Print exactly the lines below between the line holding "Lemma range_loop_total sess" and the line holding "destruct (is_inet s); cbn; lia.", inclusive, and nothing more.

- Opening Delimiter -

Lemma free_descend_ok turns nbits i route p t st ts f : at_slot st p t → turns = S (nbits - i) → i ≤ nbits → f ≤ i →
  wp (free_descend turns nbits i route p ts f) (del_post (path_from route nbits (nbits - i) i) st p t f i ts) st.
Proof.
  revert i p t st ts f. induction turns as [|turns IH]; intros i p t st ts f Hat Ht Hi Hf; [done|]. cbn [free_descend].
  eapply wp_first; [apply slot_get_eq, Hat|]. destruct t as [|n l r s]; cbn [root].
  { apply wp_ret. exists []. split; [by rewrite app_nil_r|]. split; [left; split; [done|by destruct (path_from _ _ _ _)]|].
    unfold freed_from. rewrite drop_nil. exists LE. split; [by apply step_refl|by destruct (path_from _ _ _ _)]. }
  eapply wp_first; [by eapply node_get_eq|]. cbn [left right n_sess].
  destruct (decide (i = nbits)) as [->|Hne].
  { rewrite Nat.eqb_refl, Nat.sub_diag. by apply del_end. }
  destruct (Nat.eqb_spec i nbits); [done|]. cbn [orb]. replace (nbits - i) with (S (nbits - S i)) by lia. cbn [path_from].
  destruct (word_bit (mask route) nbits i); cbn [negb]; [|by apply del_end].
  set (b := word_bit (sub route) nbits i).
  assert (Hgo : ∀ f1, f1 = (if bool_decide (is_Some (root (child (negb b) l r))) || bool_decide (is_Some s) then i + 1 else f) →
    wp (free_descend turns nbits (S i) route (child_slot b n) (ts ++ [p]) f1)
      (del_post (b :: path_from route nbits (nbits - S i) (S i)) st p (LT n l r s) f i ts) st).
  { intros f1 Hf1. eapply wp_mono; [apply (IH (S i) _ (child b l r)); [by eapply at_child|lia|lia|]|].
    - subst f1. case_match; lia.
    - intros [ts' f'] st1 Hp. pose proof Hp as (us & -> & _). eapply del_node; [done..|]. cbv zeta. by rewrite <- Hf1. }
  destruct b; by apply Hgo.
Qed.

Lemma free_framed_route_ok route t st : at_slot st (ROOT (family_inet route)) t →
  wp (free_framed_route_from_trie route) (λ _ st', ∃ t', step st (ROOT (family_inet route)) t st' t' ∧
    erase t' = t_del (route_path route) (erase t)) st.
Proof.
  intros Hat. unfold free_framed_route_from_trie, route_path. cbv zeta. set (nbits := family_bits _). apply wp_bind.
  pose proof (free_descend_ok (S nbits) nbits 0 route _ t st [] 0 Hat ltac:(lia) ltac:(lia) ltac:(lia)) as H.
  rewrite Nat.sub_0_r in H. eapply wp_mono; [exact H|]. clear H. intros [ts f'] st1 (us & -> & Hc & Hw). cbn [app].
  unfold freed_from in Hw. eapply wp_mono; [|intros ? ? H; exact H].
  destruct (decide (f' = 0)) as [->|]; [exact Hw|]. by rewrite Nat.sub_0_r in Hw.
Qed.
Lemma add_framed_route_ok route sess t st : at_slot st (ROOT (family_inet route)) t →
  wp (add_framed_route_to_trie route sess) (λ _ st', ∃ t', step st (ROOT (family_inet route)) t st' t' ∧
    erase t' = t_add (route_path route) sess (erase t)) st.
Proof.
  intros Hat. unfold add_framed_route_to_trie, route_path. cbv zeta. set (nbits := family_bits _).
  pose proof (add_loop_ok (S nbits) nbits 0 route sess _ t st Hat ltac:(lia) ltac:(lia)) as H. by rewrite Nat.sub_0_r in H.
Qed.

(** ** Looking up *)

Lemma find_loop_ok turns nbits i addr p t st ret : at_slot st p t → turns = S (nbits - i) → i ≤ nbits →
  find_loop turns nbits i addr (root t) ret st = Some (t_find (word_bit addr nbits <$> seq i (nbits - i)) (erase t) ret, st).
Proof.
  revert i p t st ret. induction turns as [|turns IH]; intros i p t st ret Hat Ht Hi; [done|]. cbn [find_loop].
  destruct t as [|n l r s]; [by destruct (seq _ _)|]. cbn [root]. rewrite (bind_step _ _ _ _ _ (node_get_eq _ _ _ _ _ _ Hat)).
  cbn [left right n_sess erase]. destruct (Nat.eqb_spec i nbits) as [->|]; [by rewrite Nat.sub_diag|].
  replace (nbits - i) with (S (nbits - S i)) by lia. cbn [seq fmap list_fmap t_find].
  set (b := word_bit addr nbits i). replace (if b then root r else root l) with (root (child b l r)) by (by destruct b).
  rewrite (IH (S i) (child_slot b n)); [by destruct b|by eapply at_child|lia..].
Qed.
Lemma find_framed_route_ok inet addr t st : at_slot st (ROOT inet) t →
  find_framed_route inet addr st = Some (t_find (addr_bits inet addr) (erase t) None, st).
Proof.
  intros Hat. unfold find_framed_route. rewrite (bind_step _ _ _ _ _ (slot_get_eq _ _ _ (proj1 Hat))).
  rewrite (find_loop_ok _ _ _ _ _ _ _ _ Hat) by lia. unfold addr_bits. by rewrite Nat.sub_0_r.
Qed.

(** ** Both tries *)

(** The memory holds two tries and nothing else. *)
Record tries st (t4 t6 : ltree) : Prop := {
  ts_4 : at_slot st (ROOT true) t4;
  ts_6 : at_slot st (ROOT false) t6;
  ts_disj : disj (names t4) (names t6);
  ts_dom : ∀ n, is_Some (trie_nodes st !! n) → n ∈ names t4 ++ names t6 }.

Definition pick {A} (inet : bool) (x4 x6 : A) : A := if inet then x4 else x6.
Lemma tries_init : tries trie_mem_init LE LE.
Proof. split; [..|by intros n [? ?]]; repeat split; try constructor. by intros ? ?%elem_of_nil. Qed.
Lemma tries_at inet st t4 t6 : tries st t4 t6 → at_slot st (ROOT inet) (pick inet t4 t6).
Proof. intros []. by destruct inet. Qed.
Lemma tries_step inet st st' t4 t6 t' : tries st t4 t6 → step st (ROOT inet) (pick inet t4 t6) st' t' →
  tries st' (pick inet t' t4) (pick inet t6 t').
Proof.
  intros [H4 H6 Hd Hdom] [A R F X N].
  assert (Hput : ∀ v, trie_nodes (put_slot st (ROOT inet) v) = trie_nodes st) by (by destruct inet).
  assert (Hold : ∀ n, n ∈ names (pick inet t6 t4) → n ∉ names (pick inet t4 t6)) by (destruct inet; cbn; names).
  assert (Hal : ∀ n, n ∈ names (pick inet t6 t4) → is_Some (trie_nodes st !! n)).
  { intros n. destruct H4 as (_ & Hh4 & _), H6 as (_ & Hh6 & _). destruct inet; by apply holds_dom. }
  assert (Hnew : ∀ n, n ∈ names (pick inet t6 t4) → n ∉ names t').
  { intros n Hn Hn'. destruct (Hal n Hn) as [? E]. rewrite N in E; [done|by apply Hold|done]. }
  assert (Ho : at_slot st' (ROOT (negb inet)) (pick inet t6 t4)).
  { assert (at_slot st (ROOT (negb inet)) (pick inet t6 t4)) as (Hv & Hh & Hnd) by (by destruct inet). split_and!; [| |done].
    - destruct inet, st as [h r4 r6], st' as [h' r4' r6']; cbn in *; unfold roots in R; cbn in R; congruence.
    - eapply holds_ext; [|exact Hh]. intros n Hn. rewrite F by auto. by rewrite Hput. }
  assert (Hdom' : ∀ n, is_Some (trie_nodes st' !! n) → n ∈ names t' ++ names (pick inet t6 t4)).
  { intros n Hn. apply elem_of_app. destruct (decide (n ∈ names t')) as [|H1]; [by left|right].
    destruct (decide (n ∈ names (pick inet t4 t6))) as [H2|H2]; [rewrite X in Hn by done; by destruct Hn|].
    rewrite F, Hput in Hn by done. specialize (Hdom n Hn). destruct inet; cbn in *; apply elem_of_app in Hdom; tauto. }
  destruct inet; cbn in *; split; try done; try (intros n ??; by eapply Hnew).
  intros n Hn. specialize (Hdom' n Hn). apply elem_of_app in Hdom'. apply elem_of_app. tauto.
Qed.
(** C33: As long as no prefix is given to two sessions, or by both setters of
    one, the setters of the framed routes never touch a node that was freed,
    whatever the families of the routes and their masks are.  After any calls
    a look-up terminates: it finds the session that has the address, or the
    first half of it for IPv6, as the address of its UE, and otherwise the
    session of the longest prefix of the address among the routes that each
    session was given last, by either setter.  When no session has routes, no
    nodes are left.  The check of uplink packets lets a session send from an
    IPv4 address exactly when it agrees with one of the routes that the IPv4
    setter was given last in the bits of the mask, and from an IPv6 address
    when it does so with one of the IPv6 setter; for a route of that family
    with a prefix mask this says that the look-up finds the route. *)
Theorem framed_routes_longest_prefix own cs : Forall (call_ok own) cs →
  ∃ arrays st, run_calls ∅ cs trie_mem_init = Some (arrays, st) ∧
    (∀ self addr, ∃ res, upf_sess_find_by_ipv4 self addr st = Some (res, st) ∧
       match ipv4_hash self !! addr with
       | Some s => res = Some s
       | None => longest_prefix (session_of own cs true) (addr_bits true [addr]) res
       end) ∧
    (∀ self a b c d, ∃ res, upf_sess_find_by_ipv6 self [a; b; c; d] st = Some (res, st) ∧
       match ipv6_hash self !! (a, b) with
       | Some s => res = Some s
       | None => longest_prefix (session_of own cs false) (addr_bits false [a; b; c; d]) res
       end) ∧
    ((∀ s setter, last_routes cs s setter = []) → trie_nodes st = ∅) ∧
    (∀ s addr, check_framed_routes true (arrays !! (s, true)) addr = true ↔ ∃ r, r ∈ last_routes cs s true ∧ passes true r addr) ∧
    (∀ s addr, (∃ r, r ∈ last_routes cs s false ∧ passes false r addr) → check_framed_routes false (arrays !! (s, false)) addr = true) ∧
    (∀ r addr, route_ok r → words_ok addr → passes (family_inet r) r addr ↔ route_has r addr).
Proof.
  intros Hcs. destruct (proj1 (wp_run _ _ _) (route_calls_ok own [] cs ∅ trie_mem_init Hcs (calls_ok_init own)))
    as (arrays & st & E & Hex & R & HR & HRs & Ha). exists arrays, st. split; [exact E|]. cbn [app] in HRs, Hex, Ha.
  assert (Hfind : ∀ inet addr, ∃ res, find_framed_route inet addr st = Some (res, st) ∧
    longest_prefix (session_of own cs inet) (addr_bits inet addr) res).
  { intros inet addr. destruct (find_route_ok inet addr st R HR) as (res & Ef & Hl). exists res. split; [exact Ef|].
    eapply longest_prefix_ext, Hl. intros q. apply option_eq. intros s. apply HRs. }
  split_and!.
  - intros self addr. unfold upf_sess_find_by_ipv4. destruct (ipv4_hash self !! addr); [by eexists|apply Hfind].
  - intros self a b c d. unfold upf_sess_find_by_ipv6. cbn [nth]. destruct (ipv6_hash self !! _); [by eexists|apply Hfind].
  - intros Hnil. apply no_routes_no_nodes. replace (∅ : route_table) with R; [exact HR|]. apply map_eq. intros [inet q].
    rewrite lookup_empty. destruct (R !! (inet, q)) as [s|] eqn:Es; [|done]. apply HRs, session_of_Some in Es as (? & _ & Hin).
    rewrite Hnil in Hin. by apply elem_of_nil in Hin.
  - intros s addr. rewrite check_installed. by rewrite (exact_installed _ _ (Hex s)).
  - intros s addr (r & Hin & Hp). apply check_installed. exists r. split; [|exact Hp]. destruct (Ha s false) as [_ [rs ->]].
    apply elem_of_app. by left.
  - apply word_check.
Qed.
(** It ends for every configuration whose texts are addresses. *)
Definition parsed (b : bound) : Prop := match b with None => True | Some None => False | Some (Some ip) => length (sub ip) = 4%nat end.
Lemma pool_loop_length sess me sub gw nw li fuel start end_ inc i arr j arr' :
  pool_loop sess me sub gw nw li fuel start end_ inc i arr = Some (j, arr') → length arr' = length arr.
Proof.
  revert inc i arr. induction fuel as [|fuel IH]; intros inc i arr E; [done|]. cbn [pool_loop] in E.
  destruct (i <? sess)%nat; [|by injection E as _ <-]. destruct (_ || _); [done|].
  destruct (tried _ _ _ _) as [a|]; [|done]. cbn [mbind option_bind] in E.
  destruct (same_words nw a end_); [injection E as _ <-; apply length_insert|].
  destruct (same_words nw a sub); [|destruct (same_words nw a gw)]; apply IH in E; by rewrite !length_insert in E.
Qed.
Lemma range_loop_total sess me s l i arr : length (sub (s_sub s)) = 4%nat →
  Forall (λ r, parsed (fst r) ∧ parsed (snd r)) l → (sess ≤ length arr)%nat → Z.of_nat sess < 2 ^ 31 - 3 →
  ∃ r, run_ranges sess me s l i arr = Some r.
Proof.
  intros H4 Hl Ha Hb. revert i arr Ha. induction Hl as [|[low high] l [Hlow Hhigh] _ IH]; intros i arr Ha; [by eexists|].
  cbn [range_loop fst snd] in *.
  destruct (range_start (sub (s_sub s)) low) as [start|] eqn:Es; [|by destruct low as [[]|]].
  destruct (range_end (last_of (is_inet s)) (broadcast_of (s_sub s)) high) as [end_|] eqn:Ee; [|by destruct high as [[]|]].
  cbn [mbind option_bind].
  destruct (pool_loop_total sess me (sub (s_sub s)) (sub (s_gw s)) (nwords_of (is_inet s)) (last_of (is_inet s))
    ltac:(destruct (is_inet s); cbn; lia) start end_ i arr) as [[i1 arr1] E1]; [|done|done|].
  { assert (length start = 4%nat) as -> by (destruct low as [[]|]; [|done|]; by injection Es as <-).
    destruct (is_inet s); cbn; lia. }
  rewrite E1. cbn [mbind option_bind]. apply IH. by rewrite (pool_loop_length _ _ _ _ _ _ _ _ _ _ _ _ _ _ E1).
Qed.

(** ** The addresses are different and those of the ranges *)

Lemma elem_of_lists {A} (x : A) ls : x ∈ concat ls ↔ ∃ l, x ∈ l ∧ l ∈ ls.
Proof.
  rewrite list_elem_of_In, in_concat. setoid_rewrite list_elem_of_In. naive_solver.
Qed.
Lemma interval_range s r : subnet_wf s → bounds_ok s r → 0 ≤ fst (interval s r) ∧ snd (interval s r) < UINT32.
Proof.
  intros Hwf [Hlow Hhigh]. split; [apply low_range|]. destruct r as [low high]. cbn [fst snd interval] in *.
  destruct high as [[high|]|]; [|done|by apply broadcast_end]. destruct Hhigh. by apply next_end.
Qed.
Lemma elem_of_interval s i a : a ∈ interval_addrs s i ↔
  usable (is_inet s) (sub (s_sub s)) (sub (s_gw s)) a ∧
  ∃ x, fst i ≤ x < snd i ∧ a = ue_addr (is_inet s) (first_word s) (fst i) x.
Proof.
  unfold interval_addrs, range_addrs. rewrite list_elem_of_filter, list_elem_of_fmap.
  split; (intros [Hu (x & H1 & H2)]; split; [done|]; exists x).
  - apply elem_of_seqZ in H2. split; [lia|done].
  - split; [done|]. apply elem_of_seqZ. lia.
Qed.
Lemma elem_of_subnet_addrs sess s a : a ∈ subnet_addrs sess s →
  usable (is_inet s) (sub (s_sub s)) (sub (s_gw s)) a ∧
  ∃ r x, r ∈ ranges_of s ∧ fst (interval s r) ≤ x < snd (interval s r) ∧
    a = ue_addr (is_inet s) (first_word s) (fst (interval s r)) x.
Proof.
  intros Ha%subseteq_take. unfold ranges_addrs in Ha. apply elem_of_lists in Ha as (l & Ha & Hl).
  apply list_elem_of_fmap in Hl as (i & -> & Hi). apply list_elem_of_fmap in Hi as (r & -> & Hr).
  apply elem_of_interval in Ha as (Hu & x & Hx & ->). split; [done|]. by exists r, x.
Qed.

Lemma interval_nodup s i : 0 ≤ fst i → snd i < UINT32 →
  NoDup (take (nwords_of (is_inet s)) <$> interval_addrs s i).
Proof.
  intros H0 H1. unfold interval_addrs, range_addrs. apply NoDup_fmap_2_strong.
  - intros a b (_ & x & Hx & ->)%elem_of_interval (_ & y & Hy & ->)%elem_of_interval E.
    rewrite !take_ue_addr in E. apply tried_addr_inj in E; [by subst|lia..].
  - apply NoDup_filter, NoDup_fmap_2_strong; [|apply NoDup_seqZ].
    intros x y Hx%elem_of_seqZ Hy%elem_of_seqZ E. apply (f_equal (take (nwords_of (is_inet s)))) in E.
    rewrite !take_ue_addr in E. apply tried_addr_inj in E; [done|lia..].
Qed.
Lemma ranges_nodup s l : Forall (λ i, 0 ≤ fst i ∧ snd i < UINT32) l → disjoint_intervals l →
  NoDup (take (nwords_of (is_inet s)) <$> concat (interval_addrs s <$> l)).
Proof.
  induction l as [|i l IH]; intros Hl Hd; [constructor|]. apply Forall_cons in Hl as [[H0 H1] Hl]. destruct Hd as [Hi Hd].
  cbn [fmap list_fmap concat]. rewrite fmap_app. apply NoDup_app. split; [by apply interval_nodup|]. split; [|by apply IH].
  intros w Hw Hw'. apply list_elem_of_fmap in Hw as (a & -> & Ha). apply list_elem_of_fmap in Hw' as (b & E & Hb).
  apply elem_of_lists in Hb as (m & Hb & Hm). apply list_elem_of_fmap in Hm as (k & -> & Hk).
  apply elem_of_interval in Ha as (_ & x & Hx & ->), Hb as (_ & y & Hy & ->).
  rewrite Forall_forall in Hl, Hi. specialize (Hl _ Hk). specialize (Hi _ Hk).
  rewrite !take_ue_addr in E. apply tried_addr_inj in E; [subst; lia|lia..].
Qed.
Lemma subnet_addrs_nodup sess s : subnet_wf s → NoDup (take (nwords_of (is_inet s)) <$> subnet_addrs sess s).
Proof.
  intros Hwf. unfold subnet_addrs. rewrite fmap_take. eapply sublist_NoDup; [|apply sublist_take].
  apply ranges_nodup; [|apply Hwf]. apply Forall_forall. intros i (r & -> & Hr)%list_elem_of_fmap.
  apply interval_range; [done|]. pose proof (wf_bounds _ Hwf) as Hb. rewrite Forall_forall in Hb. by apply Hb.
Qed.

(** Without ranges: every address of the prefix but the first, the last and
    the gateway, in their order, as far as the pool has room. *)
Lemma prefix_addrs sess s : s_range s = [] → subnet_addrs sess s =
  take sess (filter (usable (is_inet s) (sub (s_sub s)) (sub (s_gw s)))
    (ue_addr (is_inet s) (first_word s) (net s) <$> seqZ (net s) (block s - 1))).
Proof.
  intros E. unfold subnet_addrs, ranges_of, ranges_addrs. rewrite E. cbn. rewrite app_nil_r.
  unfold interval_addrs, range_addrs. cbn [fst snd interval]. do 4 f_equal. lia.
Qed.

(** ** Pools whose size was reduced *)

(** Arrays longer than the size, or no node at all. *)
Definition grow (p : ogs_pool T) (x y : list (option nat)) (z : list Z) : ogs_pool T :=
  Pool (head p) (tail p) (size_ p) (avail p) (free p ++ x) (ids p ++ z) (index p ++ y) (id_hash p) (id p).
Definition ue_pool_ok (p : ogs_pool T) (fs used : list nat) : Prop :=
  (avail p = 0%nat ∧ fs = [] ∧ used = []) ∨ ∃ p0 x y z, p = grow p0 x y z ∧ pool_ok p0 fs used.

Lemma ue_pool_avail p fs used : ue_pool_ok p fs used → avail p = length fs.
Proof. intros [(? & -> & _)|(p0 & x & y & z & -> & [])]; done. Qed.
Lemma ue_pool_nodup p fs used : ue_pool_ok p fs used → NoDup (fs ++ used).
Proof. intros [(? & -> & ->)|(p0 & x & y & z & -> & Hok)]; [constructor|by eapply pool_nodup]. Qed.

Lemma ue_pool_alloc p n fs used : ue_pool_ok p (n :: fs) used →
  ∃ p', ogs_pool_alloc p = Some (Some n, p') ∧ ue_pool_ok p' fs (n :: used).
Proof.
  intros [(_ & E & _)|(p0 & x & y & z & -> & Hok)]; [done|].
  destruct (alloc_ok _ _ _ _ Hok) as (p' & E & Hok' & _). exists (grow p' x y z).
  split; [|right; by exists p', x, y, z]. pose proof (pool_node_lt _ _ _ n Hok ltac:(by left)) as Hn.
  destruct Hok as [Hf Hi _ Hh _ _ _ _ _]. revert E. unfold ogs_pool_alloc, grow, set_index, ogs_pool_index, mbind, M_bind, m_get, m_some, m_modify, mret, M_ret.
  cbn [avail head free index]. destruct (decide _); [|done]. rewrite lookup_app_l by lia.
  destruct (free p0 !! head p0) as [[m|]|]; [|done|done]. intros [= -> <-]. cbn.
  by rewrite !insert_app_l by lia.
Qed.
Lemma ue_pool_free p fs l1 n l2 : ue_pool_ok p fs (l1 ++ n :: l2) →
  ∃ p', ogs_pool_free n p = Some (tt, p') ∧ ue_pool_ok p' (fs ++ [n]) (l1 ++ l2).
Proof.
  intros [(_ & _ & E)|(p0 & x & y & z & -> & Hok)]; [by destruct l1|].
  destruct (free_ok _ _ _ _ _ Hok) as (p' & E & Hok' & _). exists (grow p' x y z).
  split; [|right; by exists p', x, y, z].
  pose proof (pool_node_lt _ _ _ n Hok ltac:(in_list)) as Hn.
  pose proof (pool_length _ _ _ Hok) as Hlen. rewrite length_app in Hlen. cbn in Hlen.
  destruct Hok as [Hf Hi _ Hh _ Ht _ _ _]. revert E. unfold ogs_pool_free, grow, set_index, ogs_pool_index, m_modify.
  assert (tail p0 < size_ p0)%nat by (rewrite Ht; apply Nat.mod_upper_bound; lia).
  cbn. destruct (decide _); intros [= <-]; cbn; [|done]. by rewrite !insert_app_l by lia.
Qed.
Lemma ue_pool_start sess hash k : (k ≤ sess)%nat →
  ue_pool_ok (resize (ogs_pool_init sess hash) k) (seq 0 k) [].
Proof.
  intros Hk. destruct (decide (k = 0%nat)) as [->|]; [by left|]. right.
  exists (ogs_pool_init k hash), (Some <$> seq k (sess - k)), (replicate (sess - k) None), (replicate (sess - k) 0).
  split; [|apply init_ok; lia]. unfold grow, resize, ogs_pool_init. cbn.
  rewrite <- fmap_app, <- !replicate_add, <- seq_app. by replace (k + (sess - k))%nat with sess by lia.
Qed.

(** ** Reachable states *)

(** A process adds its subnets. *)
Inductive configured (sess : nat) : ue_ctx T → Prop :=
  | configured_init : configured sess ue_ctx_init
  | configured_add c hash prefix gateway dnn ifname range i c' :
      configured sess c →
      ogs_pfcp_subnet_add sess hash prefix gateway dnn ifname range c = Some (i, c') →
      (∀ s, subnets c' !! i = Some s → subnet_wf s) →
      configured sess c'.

- Closing Delimiter -

FINISHED EXERCISE:
Lemma range_loop_total sess me s l i arr : length (sub (s_sub s)) = 4%nat →
  Forall (λ r, parsed (fst r) ∧ parsed (snd r)) l → (sess ≤ length arr)%nat → Z.of_nat sess < 2 ^ 31 - 3 →
  ∃ r, run_ranges sess me s l i arr = Some r.
Proof.
  intros H4 Hl Ha Hb. revert i arr Ha. induction Hl as [|[low high] l [Hlow Hhigh] _ IH]; intros i arr Ha; [by eexists|].
  cbn [range_loop fst snd] in *.
  destruct (range_start (sub (s_sub s)) low) as [start|] eqn:Es; [|by destruct low as [[]|]].
  destruct (range_end (last_of (is_inet s)) (broadcast_of (s_sub s)) high) as [end_|] eqn:Ee; [|by destruct high as [[]|]].
  cbn [mbind option_bind].
  destruct (pool_loop_total sess me (sub (s_sub s)) (sub (s_gw s)) (nwords_of (is_inet s)) (last_of (is_inet s))
    ltac:(destruct (is_inet s); cbn; lia) start end_ i arr) as [[i1 arr1] E1]; [|done|done|].
  { assert (length start = 4%nat) as -> by (destruct low as [[]|]; [|done|]; by injection Es as <-).
    destruct (is_inet s); cbn; lia. }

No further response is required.